The Clise planetarium, on the first floor of the Hall of Science, serves to introduce students to the constellations, coordinate systems, and seasonal changes in the night sky. In addition, the Astronomy Department provides planetarium presentations for local groups (e.g., school classes); these presentation are usually given by advanced astronomy students who are interested in improving their speaking and teaching skills. Equipment includes a Spitz 512 instrument and computers and projectors for multimedia presentations. If you are a group leader wanting to schedule a visit, contact Andrea Dobson by email (email@example.com).
- The observing lab on the roof of the Hall of Science has a dozen small telescopes available during (clear) evening lab periods for astronomy student use. These include 8-10-inch Newtonians, 8-inch Celestron Schmidt-Cassegrains, a 4-inch Takahashi refractor, a 9-inch refractor, a 14-inch dobsonian, and a particularly fine 4-inch Alvan Clark refractor. The Celestron telescopes are equipped to do white-light solar observing and a narrow-band H-alpha filter is available on the Takahashi.

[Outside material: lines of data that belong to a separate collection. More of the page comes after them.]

(** * PdfCreator: a shallow embedding of packages/pdf-creator/src/PdfCreator.ts

    The development follows the TypeScript class member by member.

    - A JavaScript string is the list of its UTF-16 code units
      ([jsstring = list Z]); [s.length] is [length s].
    - A JavaScript number that the program only uses as a counter, an
      index or a length (object ids, offsets, page numbers) is a [nat];
      the other numbers (coordinates, sizes, colour channels) are
      doubles, kept as the rationals [Q] they are.  Where a sum or a
      difference decides a branch or is handed back to the caller (the
      overflow test, the [y] of a page break) its rounding to a double
      is written out ([double]); a value that only goes into the text of
      the output is handed to the printing of numbers by a template
      literal, which is left abstract ([numberToString]) and stands for
      rounding and printing.
    - The host services the class calls ([processImage]'s fetch and canvas
      work, [atob]) are parameters of the model. *)

From Stdlib Require Import ZArith QArith Qminmax Ascii String List Lia.
From Stdlib Require Import DecimalString.
From Stdlib Require DecimalNat DecimalFacts.
From stdpp Require Import base option list gmap.

Local Open Scope list_scope.

(** ** Strings as sequences of code units *)

Definition jsstring := list Z.

Definition unit_of_ascii (c : ascii) : Z := Z.of_N (N_of_ascii c).

Fixpoint lit (s : string) : jsstring :=
  match s with
  | EmptyString => []
  | String c r => unit_of_ascii c :: lit r
  end.

(** The line feed of the template literals ([\n]). *)
Definition nl : jsstring := [10%Z].

(** [`${n}`] for a non-negative integer [n] (ids, offsets, lengths). *)
Definition natToString (n : nat) : jsstring :=
  lit (NilZero.string_of_uint (Nat.to_uint n)).

(** [s.padStart(10, '0')]. *)
Definition padStart10 (s : jsstring) : jsstring :=
  replicate (10 - length s) 48%Z ++ s.

(** [parts.join(sep)]. *)
Fixpoint join (sep : jsstring) (parts : list jsstring) : jsstring :=
  match parts with
  | [] => []
  | [p] => p
  | p :: rest => p ++ sep ++ join sep rest
  end.

(** [s.startsWith(p)]. *)
Fixpoint startsWith (p s : jsstring) : bool :=
  match p, s with
  | [], _ => true
  | a :: p', b :: s' => if decide (a = b) then startsWith p' s' else false
  | _ :: _, [] => false
  end.

(** [String.prototype.toLowerCase], as far as the font lookup can tell:
    the letters [A-Z] are lowered, the other code units are kept.  (The
    full Unicode mapping differs on non-ASCII letters only, and the one
    such letter it sends to an ASCII string is the Kelvin sign, to [k];
    no property name the lookup can hit contains a [k].) *)
Definition lowerUnit (c : Z) : Z :=
  if (65 <=? c)%Z && (c <=? 90)%Z then (c + 32)%Z else c.

Definition toLowerCase (s : jsstring) : jsstring := map lowerUnit s.

(** ** hexToRgb *)

Module Rgb.
Record t := mk { r : Q; g : Q; b : Q }.
End Rgb.

(** The character class [[a-f\d]] under the [i] flag, with the value
    [parseInt] gives the digit in radix 16. *)
Definition hexDigit (c : Z) : option Z :=
  if (48 <=? c)%Z && (c <=? 57)%Z then Some (c - 48)%Z
  else if (97 <=? c)%Z && (c <=? 102)%Z then Some (c - 87)%Z
  else if (65 <=? c)%Z && (c <=? 70)%Z then Some (c - 55)%Z
  else None.

(** [parseInt(s, 16)] on a string of hexadecimal digits. *)
Fixpoint parseInt16_from (acc : Z) (s : jsstring) : option Z :=
  match s with
  | [] => Some acc
  | c :: rest =>
      match hexDigit c with
      | Some d => parseInt16_from (16 * acc + d)%Z rest
      | None => None
      end
  end.

Definition parseInt16 (s : jsstring) : option Z :=
  match s with
  | [] => None
  | _ => parseInt16_from 0%Z s
  end.

(** [([a-f\d]{2})([a-f\d]{2})([a-f\d]{2})$] matched against the whole
    of [s]: the three groups, each as [parseInt(_, 16)] reads it. *)
Definition matchGroups (s : jsstring) : option (Z * Z * Z) :=
  match s with
  | [r1; r2; g1; g2; b1; b2] =>
      match parseInt16 [r1; r2], parseInt16 [g1; g2], parseInt16 [b1; b2] with
      | Some vr, Some vg, Some vb => Some (vr, vg, vb)
      | _, _, _ => None
      end
  | _ => None
  end.

(** What follows a leading [#], if there is one. *)
Definition afterHash (s : jsstring) : option jsstring :=
  match s with
  | c :: rest => if (c =? 35)%Z then Some rest else None
  | [] => None
  end.

(** [/^#?([a-f\d]{2})([a-f\d]{2})([a-f\d]{2})$/i.exec(hex)]: the optional
    [#] is tried first, then the match without it. *)
Definition hexRegexExec (hex : jsstring) : option (Z * Z * Z) :=
  match afterHash hex with
  | Some rest =>
      match matchGroups rest with
      | Some gs => Some gs
      | None => matchGroups hex
      end
  | None => matchGroups hex
  end.

Definition hexToRgb (hex : jsstring) : Rgb.t :=
  match hexRegexExec hex with
  | Some (vr, vg, vb) =>
      Rgb.mk (inject_Z vr / 255)%Q (inject_Z vg / 255)%Q (inject_Z vb / 255)%Q
  | None => Rgb.mk 0%Q 0%Q 0%Q
  end.

(** A hexadecimal digit, in either case. *)
Definition isHexUnit (c : Z) : bool :=
  ((48 <=? c) && (c <=? 57) || (97 <=? c) && (c <=? 102) || (65 <=? c) && (c <=? 70))%Z.

(** The shape [#RRGGBB] as the specification words it: a number sign
    followed by exactly six hexadecimal digits. *)
Definition matchesHashRRGGBB (s : jsstring) : bool :=
  match afterHash s with
  | Some body => (length body =? 6)%nat && forallb isHexUnit body
  | None => false
  end.

(** The shape the regular expression accepts: six hexadecimal digits,
    with or without the leading number sign. *)
Definition matchesOptHashRRGGBB (s : jsstring) : bool :=
  match afterHash s with
  | Some body => (length body =? 6)%nat && forallb isHexUnit body
  | None => (length s =? 6)%nat && forallb isHexUnit s
  end.

(** The value of a hexadecimal digit, read off the digit's code. *)
Definition hexValue (c : Z) : Z :=
  if (c <=? 57)%Z then (c - 48)%Z
  else if (c <=? 70)%Z then (c - 55)%Z
  else (c - 87)%Z.

(** The value of a two-digit component. *)
Definition componentValue (hi lo : Z) : Z := (16 * hexValue hi + hexValue lo)%Z.

(** The digits of a colour string, without the number sign. *)
Definition hexBody (s : jsstring) : jsstring :=
  match afterHash s with
  | Some body => body
  | None => s
  end.

Definition isBlack (c : Rgb.t) : Prop :=
  (Rgb.r c == 0 /\ Rgb.g c == 0 /\ Rgb.b c == 0)%Q.

Definition inUnit (q : Q) : Prop := (0 <= q /\ q <= 1)%Q.

(** ** Options, configuration and document state *)

(** ['left' | 'center' | 'right'], which the code only tests against
    ['center'] and ['right']. *)
Inductive Align := AlignLeft | AlignCenter | AlignRight.

Module TextOptions.
Record t := mk {
  size : option Q;
  font : option jsstring;
  style : option jsstring;
  color : option jsstring;
  align : option Align
}.
(** [options = {}]. *)
Definition none : t := mk None None None None None.
End TextOptions.

Module ImageOptions.
Record t := mk { width : Q; height : Q; format : option jsstring }.
End ImageOptions.

Module DefaultHeaderConfig.
Record t := mk {
  text : option jsstring;
  align : option Align;
  color : option jsstring
}.
End DefaultHeaderConfig.

Module DefaultFooterConfig.
Record t := mk {
  text : option jsstring;
  showPageNumbers : option bool;
  align : option Align;
  color : option jsstring
}.
End DefaultFooterConfig.

(** What an [onHeader] / [onFooter] callback does with the document it
    is handed: a sequence of calls of the public drawing methods, after
    which it returns.  A callback that throws, or that calls [setPage] or
    asks for the output from inside the pass, is outside the model; the
    properties that depend on this say so. *)
Inductive Call :=
| CallAddText (text : jsstring) (x y : Q) (options : TextOptions.t)
| CallAddImage (imageData : jsstring) (x y : Q) (options : ImageOptions.t)
| CallAddPage.

(** A callback, as a function of the page number it receives. *)
Definition Callback := nat -> list Call.

Module PdfConfig.
Record t := mk {
  headerHeight : option Q;
  footerHeight : option Q;
  onHeader : option Callback;
  onFooter : option Callback;
  defaultHeader : option DefaultHeaderConfig.t;
  defaultFooter : option DefaultFooterConfig.t
}.
(** [config = {}]. *)
Definition none : t := mk None None None None None None.
End PdfConfig.

Module Resources.
(** The two [Set<string>]s, in insertion order. *)
Record t := mk { fonts : list jsstring; images : list jsstring }.
End Resources.

Module Page.
Record t := mk {
  id : nat;
  contentId : nat;
  content : list jsstring;
  resources : Resources.t
}.
End Page.

Module ImageEntry.
Record t := mk { id : nat; width : Q; height : Q; data : jsstring }.
End ImageEntry.

(** The fields of the class that its methods read or write.  ([objects],
    [fonts] and [canvasContext] are used by none of the methods below.)
    [images] is the [Map] in insertion order. *)
Record PdfCreator := mkPdfCreator {
  config : PdfConfig.t;
  pages : list Page.t;
  currentPageIndex : Z;
  objectCounter : nat;
  images : list (jsstring * ImageEntry.t);
  headerHeight : Q;
  footerHeight : Q;
  isApplyingHeaderFooter : bool
}.

(** ** Numbers

    A number of the program is an IEEE 754 double.  Every finite double
    is a rational, so the values are kept in [Q]; what the arithmetic of
    the program adds to the arithmetic of [Q] is the rounding of each
    result to the nearest double, which [double] writes out: round to
    nearest, ties to even, significands of 53 bits, exponents from -1074
    on (the subnormal range).  A result beyond the largest double stays
    the large rational it is, which compares as [Infinity] does; [NaN] is
    not a value of the model. *)

(** The integer nearest to [n / d], a tie going to the even one. *)
Definition roundHalfEven (n d : Z) : Z :=
  let q := (n / d)%Z in
  match (2 * (n mod d) ?= d)%Z with
  | Lt => q
  | Gt => (q + 1)%Z
  | Eq => if Z.even q then q else (q + 1)%Z
  end.

(** [a / (d * 2^e)] as a numerator and a denominator. *)
Definition scaleBy (a d e : Z) : Z * Z :=
  if (0 <=? e)%Z then (a, d * 2 ^ e)%Z else (a * 2 ^ (- e), d)%Z.

(** The double nearest to [x]: the exponent [e] is the one that puts
    [|x| / 2^e] between [2^52] and [2^53], and not below -1074. *)
Definition double (x : Q) : Q :=
  let a := Z.abs (Qnum x) in
  let d := Z.pos (Qden x) in
  if (a =? 0)%Z then 0%Q
  else
    let e0 := (Z.log2 a - Z.log2 d - 52)%Z in
    let e1 := if (fst (scaleBy a d e0) / snd (scaleBy a d e0) <? 2 ^ 52)%Z
              then (e0 - 1)%Z else e0 in
    let e := Z.max e1 (-1074) in
    let m := (Z.sgn (Qnum x)
              * roundHalfEven (fst (scaleBy a d e)) (snd (scaleBy a d e)))%Z in
    if (0 <=? e)%Z then inject_Z (m * 2 ^ e) else Qmake m (Z.to_pos (2 ^ (- e))).
Arguments double : simpl never.

(** The literals [595.28] and [841.89]. *)
Definition PAGE_WIDTH : Q := double (59528 # 100).
Definition PAGE_HEIGHT : Q := double (84189 # 100).
Definition MAX_HEADER_HEIGHT : Q := 200 # 1.
Definition MAX_FOOTER_HEIGHT : Q := 200 # 1.

Definition with_pages (ps : list Page.t) (d : PdfCreator) : PdfCreator :=
  mkPdfCreator (config d) ps (currentPageIndex d) (objectCounter d) (images d)
    (headerHeight d) (footerHeight d) (isApplyingHeaderFooter d).

Definition with_currentPageIndex (i : Z) (d : PdfCreator) : PdfCreator :=
  mkPdfCreator (config d) (pages d) i (objectCounter d) (images d)
    (headerHeight d) (footerHeight d) (isApplyingHeaderFooter d).

Definition with_objectCounter (n : nat) (d : PdfCreator) : PdfCreator :=
  mkPdfCreator (config d) (pages d) (currentPageIndex d) n (images d)
    (headerHeight d) (footerHeight d) (isApplyingHeaderFooter d).

Definition with_images (m : list (jsstring * ImageEntry.t)) (d : PdfCreator)
  : PdfCreator :=
  mkPdfCreator (config d) (pages d) (currentPageIndex d) (objectCounter d) m
    (headerHeight d) (footerHeight d) (isApplyingHeaderFooter d).

Definition with_isApplyingHeaderFooter (f : bool) (d : PdfCreator) : PdfCreator :=
  mkPdfCreator (config d) (pages d) (currentPageIndex d) (objectCounter d)
    (images d) (headerHeight d) (footerHeight d) f.

(** ** Outcomes of a method call *)

Inductive Error := TypeError | ImageError | InvalidCharacterError.

(** A call returns a value, throws (or rejects) leaving the document as
    it was at the throw, or exhausts the fuel of a loop whose bound the
    callbacks can move. *)
Inductive result (A : Type) :=
| Return (a : A) (d : PdfCreator)
| Throw (e : Error) (d : PdfCreator)
| OutOfFuel.
Arguments Return {A} a d.
Arguments Throw {A} e d.
Arguments OutOfFuel {A}.

Definition M (A : Type) := PdfCreator -> result A.

Definition ret {A} (a : A) : M A := fun d => Return a d.

Definition bind {A B} (m : M A) (f : A -> M B) : M B :=
  fun d =>
    match m d with
    | Return a d' => f a d'
    | Throw e d' => Throw e d'
    | OutOfFuel => OutOfFuel
    end.

Notation "m ;; k" := (bind m (fun _ => k))
  (at level 100, k at level 200, right associativity).

(** A state change that cannot fail. *)
Definition modify (f : PdfCreator -> PdfCreator) : M unit :=
  fun d => Return tt (f d).

(** ** Allocator, pages *)

(** [return this.objectCounter++]. *)
Definition getNextId (d : PdfCreator) : nat * PdfCreator :=
  (objectCounter d, with_objectCounter (S (objectCounter d)) d).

- A dome on the roof houses a 14-inch Celestron used for student research projects. It is mounted on a Paramount Go-To mount and primarily utilizes a SBIG STL-1100M CCD camera with UBVRI, LRGB, and H-alpha filters.
- The Bracher observatory 9 miles north of town houses a 16-inch Newtonian (and also serves as a dark-sky site for introducing students to fainter constellations).

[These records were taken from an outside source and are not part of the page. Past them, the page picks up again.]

(** C5, as the specification states it, fails: dice of three, four and two
    faces are accepted and the game is built. *)
Lemma ragged_config_is_accepted :
  exists game,
    DiceGame.init ragged_config = ([], Ret game)
    /\ face_counts game = [3; 4; 2]%nat.
Proof. eexists. split; reflexivity. Qed.

(** ** Rejected lines *)

Ltac say_norm :=
  unfold print; rewrite ?say_say; unfold DiceGame.guess_menu, DiceGame.roll_menu;
  rewrite <- ?app_assoc; cbn [app].

Lemma rejected_guess_is_retried (line : string) :
  rejected_guess line = true -> guess_is_retried line.
Proof.
  intros H rest g.
  destruct (generate_secure_random_shape 2 g) as (secret & n & g1 & R & _ & _);
    [lia |].
  cbn [DiceGame.determine_first_turn]. rewrite R.
  unfold rejected_guess in H. apply andb_true_iff in H. destruct H as [H2 H].
  apply negb_true_iff in H2. rewrite H2.
  destruct (Py.isdigit line); cbn [negb orb] in *.
  - destruct (Py.int line) as [v |]; [| discriminate].
    rewrite H. say_norm. reflexivity.
  - say_norm. reflexivity.
Qed.

Lemma rejected_add_is_retried (modulo : Z) (line : string) :
  0 < modulo -> rejected_add modulo line = true -> add_is_retried modulo line.
Proof.
  intros M H self p rest g.
  destruct (generate_secure_random_shape modulo g M) as (secret & n & g1 & R & _ & _).
  cbn [DiceGame.roll_dice]. rewrite R.
  unfold rejected_add in H. apply andb_true_iff in H. destruct H as [H2 H].
  apply negb_true_iff in H2. rewrite H2.
  destruct (Py.isdigit line); cbn [negb orb] in *.
  - destruct (Py.int line) as [v |]; [| discriminate].
    rewrite H. say_norm. reflexivity.
  - say_norm. reflexivity.
Qed.
(** Copying a copyable source succeeds and leaves a consistent graph. *)
Lemma CopyNode_spec same : forall s : Source, copyable s -> copy_spec same s.
Proof.
  induction s as [n operands IH] using Source_ind'. intros Hcopyable.
  inversion Hcopyable as [n' ops' Htype Hnd Hacyc Hops]; subst n' ops'.
  assert (IHops : Forall (copy_spec same) operands).
  { apply Forall_forall. intros op Hin.
    rewrite Forall_forall in IH, Hops. auto. }
  clear IH. intros m g Hwf Hmode Hinj Hrange Hroom.
  rewrite tree_nodes_node in Hmode. apply Forall_cons in Hmode as [Hmode_n Hmode_ops].
  apply Forall_concat in Hmode_ops. rewrite Forall_fmap in Hmode_ops.
  rewrite tree_ids_node in Hroom |- *.
  change (source_id (SourceNode n operands)) with (id_ n).
  destruct (m !! id_ n) as [c|] eqn:Hm.
  - (* already copied *)
    exists m, c, g. split_and!.
    + now apply CopyNode_found.
    + apply extends_refl.
    + apply copied_refl; auto.
    + exact Hm.
    + discriminate.
  - (* a new copy *)
    set (N := if same then id_node_counter g else id_ n).
    assert (HN : (if bool_decide (this_ g = graph_ptr_ n)
                  then id_node_counter g else id_ n) = N)
      by (unfold mode in Hmode_n; rewrite Hmode_n; reflexivity).
    assert (Hfresh : id_node_map_ g !! N = None /\ INT64_MIN <= N < INT64_MAX).
    { unfold N, room in *. destruct same.
      - split.
        + destruct (id_node_map_ g !! id_node_counter g) as [x|] eqn:E; [|reflexivity].
          apply (wf_nodes _ Hwf) in E. lia.
        + pose proof (wf_counter _ Hwf) as Hc. unfold in_int64 in Hc.
          simpl in Hroom. lia.
      - destruct (Hroom (id_ n)) as [Hr Hf]; [apply list_elem_of_here|]. auto. }
    destruct Hfresh as [Hfresh HNrange].
    destruct Htype as (HT1 & HT2 & HT3).
    destruct (MakeNodeWithType_fresh (type_ n) N g Hwf HT1 HT2 Hfresh HNrange)
      as (g1 & HM & Hwf1 & Hext1 & Hmap1 & Hedges1 & Hcnt1).
    set (g1a := (update_node N (copy_position n) g1).2).
    set (g1b := (update_node N (set_attrs (attrs_ n)) g1a).2).
    assert (Hwf1b : wf g1b).
    { apply update_node_wf; [|intros x; split; reflexivity].
      apply update_node_wf; [exact Hwf1 | intros x; split; reflexivity]. }
    assert (Hext1b : extends g g1b).
    { apply update_node_extends; [|exact Hfresh].
      apply update_node_extends; [exact Hext1 | exact Hfresh]. }
    assert (HN1b : id_node_map_ g1b !! N = Some (copy_start n g N)).
    { unfold g1b, g1a, update_node. simpl.
      rewrite !lookup_alter_eq, Hmap1, lookup_insert_eq. reflexivity. }
    assert (Hdom1b : forall id, is_Some (id_node_map_ g1b !! id)
                                <-> id = N \/ is_Some (id_node_map_ g !! id)).
    { intros id. unfold g1b, g1a, update_node. simpl.
      rewrite !is_Some_alter, Hmap1, lookup_insert_is_Some.
      destruct (decide (N = id)); split; intros; intuition congruence. }
    assert (HnotN : N ∉ List.concat (tree_ids <$> operands) \/ same = true).
    { unfold N. destruct same; auto. }
    destruct (copy_operands_spec same N operands IHops [] m g1b g (copy_start n g N))
      as (m2 & g2 & cs & nN' & HL & Hext2 & Hcp2 & HN2 & Hsame & Hcs & HF2); auto.
    + eapply Forall_impl; [exact Hmode_ops|]. intros op Hop. simpl in Hop.
      eapply Forall_impl; [exact Hop|]. intros x Hx. eapply mode_this; [|exact Hx].
      apply (ext_this _ _ Hext1b).
    + intros op _ H. inversion H.
    + intros b Hb. exfalso.
      assert (Hb' : (N, b) ∈ plan.edges_ (dag_ g)) by (rewrite <- Hedges1; exact Hb).
      apply (wf_edges _ Hwf) in Hb' as [[x Hx] _]. congruence.
    + intros k v Hkv. apply Hdom1b. right. exact (Hrange k v Hkv).
    + unfold room in *. destruct same.
      * change (id_node_counter g1b) with (id_node_counter g1). rewrite Hcnt1.
        simpl in Hroom. lia.
      * intros id Hid. destruct (Hroom id) as [Hr Hf]; [apply list_elem_of_further; exact Hid|].
        split; [exact Hr|]. intros Hmid.
        destruct (id_node_map_ g1b !! id) as [x|] eqn:E; [|reflexivity]. exfalso.
        assert (Hs : is_Some (id_node_map_ g1b !! id)) by eauto.
        apply Hdom1b in Hs as [->|Hs].
        -- destruct HnotN as [HnotN|]; [|discriminate]. contradiction.
        -- rewrite (Hf Hmid) in Hs. destruct Hs; discriminate.
    + pose proof Hcp2 as [W2 S2 I2 R2 K2 V2 N2 C2].
      assert (Hm2 : m2 !! id_ n = None).
      { destruct (m2 !! id_ n) as [v|] eqn:E; [|reflexivity]. exfalso.
        apply Hacyc. apply K2; [exact Hm | eauto]. }
      assert (HNrange2 : forall k, m2 !! k <> Some N).
      { intros k Hk. destruct (m !! k) as [v|] eqn:E.
        - eapply lookup_weaken in E; [|exact S2].
          assert (v = N) by congruence. subst v.
          destruct (m !! k) as [v'|] eqn:E'.
          + assert (v' = N).
            { eapply lookup_weaken in E'; [|exact S2]. congruence. }
            subst v'. destruct (Hrange k N E') as [x Hx]. congruence.
          + destruct (V2 k N E' Hk) as [Hnone _]. congruence.
        - destruct (V2 k N E Hk) as [Hnone _]. congruence. }
      exists (<[id_ n := N]> m2), N, g2. split_and!.
      * rewrite (CopyNode_fresh n operands m g Hm), HN, HM.
        rewrite (CopyFromNode_copyable CopyNode N n operands m g1 (conj HT1 (conj HT2 HT3))).
        fold g1a. fold g1b. rewrite HL. unfold emplace. rewrite Hm2. reflexivity.
      * exact Hext2.
      * constructor.
        -- exact W2.
        -- etrans; [exact S2|]. now apply insert_subseteq.
        -- intros k1 k2 v H1 H2.
           destruct (decide (k1 = id_ n)) as [->|Hne1];
             destruct (decide (k2 = id_ n)) as [->|Hne2]; auto.
           ++ rewrite lookup_insert_eq in H1. injection H1 as <-.
              rewrite lookup_insert_ne in H2 by congruence. exfalso. eapply HNrange2; eauto.
           ++ rewrite lookup_insert_eq in H2. injection H2 as <-.
              rewrite lookup_insert_ne in H1 by congruence. exfalso. eapply HNrange2; eauto.
           ++ rewrite lookup_insert_ne in H1, H2 by congruence. eapply I2; eauto.
        -- intros k v Hkv. destruct (decide (k = id_ n)) as [->|Hne].
           ++ rewrite lookup_insert_eq in Hkv. injection Hkv as <-. eauto.
           ++ rewrite lookup_insert_ne in Hkv by congruence. eapply R2; eauto.
        -- intros k Hk Hs. destruct (decide (k = id_ n)) as [->|Hne]; [apply list_elem_of_here|].
           apply list_elem_of_further. rewrite lookup_insert_ne in Hs by congruence. auto.
        -- intros k v Hk Hkv. destruct (decide (k = id_ n)) as [->|Hne].
           ++ rewrite lookup_insert_eq in Hkv. injection Hkv as <-.
              split; [exact Hfresh|]. intros ->. reflexivity.
           ++ rewrite lookup_insert_ne in Hkv by congruence.
              destruct (V2 k v Hk Hkv) as [Hnone Hv]. split; [|exact Hv].
              destruct (id_node_map_ g !! v) as [x|] eqn:E; [|reflexivity].
              assert (Hs : is_Some (id_node_map_ g1b !! v)) by (apply Hdom1b; eauto).
              rewrite Hnone in Hs. destruct Hs; discriminate.
        -- intros id Hid Hs. destruct (decide (id = N)) as [->|Hne].
           ++ exists (id_ n). rewrite lookup_insert_eq. auto.
           ++ destruct (N2 id) as (k & Hk & Hk2); [|exact Hs|].
              ** destruct (id_node_map_ g1b !! id) as [x|] eqn:E; [|reflexivity].
                 assert (Hs' : is_Some (id_node_map_ g1b !! id)) by eauto.
                 apply Hdom1b in Hs' as [?|Hs']; [congruence|].
                 rewrite Hid in Hs'. destruct Hs'; discriminate.
              ** exists k. split; [exact Hk|].
                 rewrite lookup_insert_ne; [exact Hk2 | congruence].
        -- intros Hs. specialize (C2 Hs). subst same.
           change (id_node_counter g1b) with (id_node_counter g1) in C2.
           rewrite Hcnt1 in C2. simpl. unfold N in C2. lia.
      * apply lookup_insert_eq.
      * intros _. unfold is_copy. split; [reflexivity|]. split; [exact Hfresh|].
        exists nN'. destruct Hsame as (Ht & Hi & Hl & Hc & Hg & Hlc & Ha).
        simpl in Hcs. subst cs. split_and!; auto.
        eapply Forall2_impl; [exact HF2|]. intros op c Hc'. simpl.
        rewrite lookup_insert_ne; [exact Hc'|]. intros Heq. congruence.
Qed.

(** *** No edge twice, in any reachable state *)

Lemma keeps_ret {A} (a : A) : keeps_edges_distinct (mret a).
Proof. intros g H. exact H. Qed.

Lemma keeps_bind {A B} (m : GraphM Attrs A) (f : A -> GraphM Attrs B) :
  keeps_edges_distinct m -> (forall a, keeps_edges_distinct (f a)) ->
  keeps_edges_distinct (m ≫= f).
Proof.
  intros Hm Hf g H. unfold mbind, GraphM_bind. specialize (Hm g H).
  destruct (m g) as [[a|e] g1]; simpl in *; [apply Hf; exact Hm | exact Hm].
Qed.

Lemma keeps_MakeNode T id ast : keeps_edges_distinct (MakeNode T id ast).
Proof. intros g H. exact H. Qed.

Lemma keeps_MakeNodeWithType T id : keeps_edges_distinct (MakeNodeWithType T id).
Proof. intros g H. destruct T; exact H. Qed.

Lemma keeps_update_node N f : keeps_edges_distinct (update_node N f).
Proof. intros g H. exact H. Qed.

Lemma keeps_AddEdge a b : keeps_edges_distinct (AddEdge a b).
Proof.
  intros g H. unfold AddEdge, HasEdge, plan.HasEdge.
  destruct (bool_decide _) eqn:E; [exact H|].
  apply bool_decide_eq_false in E.
  destruct (negb _); [exact H|]. simpl.
  apply NoDup_app. split_and!; [exact H | | apply NoDup_singleton].
  intros e He1 He2. apply list_elem_of_singleton in He2. subst e. contradiction.
Qed.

- The department is also part of the AASTA consortium which is installing a 30-inch telescope at a dark site between Walla Walla and the Tri-Cities. That telescope will be available for student research projects when it becomes available in the near future.
The Astronomy Department computer lab has eight computers with five Windows-based machines and three Macs along with a flatbed scanner and the departmental laser printer. Students doing research have access to several additional computers running Linux including a six-core Xeon workstation. A wide range of scientific and astronomical software (such as IRAF and IDL) is available for student use. Color and poster printing are available using equipment shared with other science departments.
On the roof of the Hall of Science is a weather station is connected to a console located on the first floor of the Science Building in the display case next to the seismograph and streamflow station. Readings from the weather station are displayed in real time at weather.whitman.edu.